The calotype was introduced in Scotland through Sir David Brewster and his relationship with the inventor of the process, William Henry Fox Talbot. The English inventor had been working on photography for many years from the 1820’s and 30’s, but only announced it to the world in 1839, through a series of talks detailing his early process photogenic drawing. He continued to refine this and by 1840-41, he really had great success with the calotype, which involved a negative and positive print. Brewster, who was friends with Talbot was very eager that this new invention come to Scotland and be known and shared with his small circle of friends based at St Andrews University. So he persuaded Talbot to send him the details of how to do this. Within that small circle, was the doctor from St Andrews named John Adamson. John Adamson was Robert Adamson’s older brother and it was John who perfected the process after many months of trial and error and succeeded in making the first calotype photograph in Scotland, based on Talbot’s process.

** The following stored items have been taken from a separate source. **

(** [np.array(l)] on a Python list.  Every element has a dtype of its
    own (bool, int64, uint64, float64, str, or object for an int that
    fits neither integer dtype) and the array takes their promotion:
    object wins over everything, then str, then float64; int64 and
    uint64 together promote to float64; bool is below the integers.  The
    empty list gives float64. *)
Definition np_array_of_list (l : list pyelem) : ndarray :=
  match l with
  | [] => ArrFloat []
  | _ =>
      if existsb is_big_int l then ArrObject l
      else if existsb is_str l then ArrStr l
      else if existsb is_float l || (existsb is_int64 l && existsb is_uint64 l)
           then ArrFloat (map elem_to_float l)
      else if existsb is_uint64 l then ArrUInt (map elem_to_int l)
      else if existsb is_int64 l then ArrInt (map elem_to_int l)
      else ArrBool (map elem_to_bool l)
  end.

(** [np.array(obj)] for the accepted containers.  Another object would
    become a zero-dimensional object array; validation rejects it
    before the conversion is reached. *)
Definition np_array (o : pyobj) : ndarray :=
  match o with
  | PyArray a => a
  | PySeries a => a
  | PyList l => np_array_of_list l
  | PyOther _ => ArrObject []
  end.

Definition np_len (a : ndarray) : nat :=
  match a with
  | ArrInt l => length l
  | ArrUInt l => length l
  | ArrFloat l => length l
  | ArrBool l => length l
  | ArrStr l => length l
  | ArrObject l => length l
  end.

Definition float_is_nan (x : pyfloat) : bool :=
  match x with NaN => true | Finite _ => false end.

(** [np.isnan(a).any()]: the ufunc has no loop for string and object
    arrays and raises [TypeError] there. *)
Definition np_isnan_any (a : ndarray) : result bool :=
  match a with
  | ArrInt _ | ArrUInt _ => Ok false
  | ArrFloat l => Ok (existsb float_is_nan l)
  | ArrBool _ => Ok false
  | ArrStr _ | ArrObject _ =>
      Raise (TypeError "ufunc 'isnan' not supported for the input types")
  end.

(** [np.issubdtype(a.dtype, np.number)] *)
Definition np_issubdtype_number (a : ndarray) : bool :=
  match a with
  | ArrInt _ | ArrUInt _ | ArrFloat _ => true
  | ArrBool _ | ArrStr _ | ArrObject _ => false
  end.

Definition isinstance_valid_types (o : pyobj) : bool :=
  match o with
  | PyArray _ | PySeries _ | PyList _ => true
  | PyOther _ => false
  end.

Definition type_name (o : pyobj) : string :=
  match o with
  | PyArray _ => "numpy.ndarray"
  | PySeries _ => "pandas.core.series.Series"
  | PyList _ => "list"
  | PyOther n => n
  end.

One of the factors that allowed for this sharing of information was the introduction of the Penny Post in 1840 which allowed for the ease of communication and transfer of information. This method of communication allowed Talbot’s work and discoveries down in the south of England to be quickly relayed to this group of enthusiasts and amateurs in St Andrews in Fife in Scotland.

John Adamson was very successful in perfecting this process, after months of trial and error. He then instructed his brother Robert Adamson who became very proficient in the art to the point where within a matter of months he had decided that he was going to go to Edinburgh, the capital city, and set up his own photographic studio.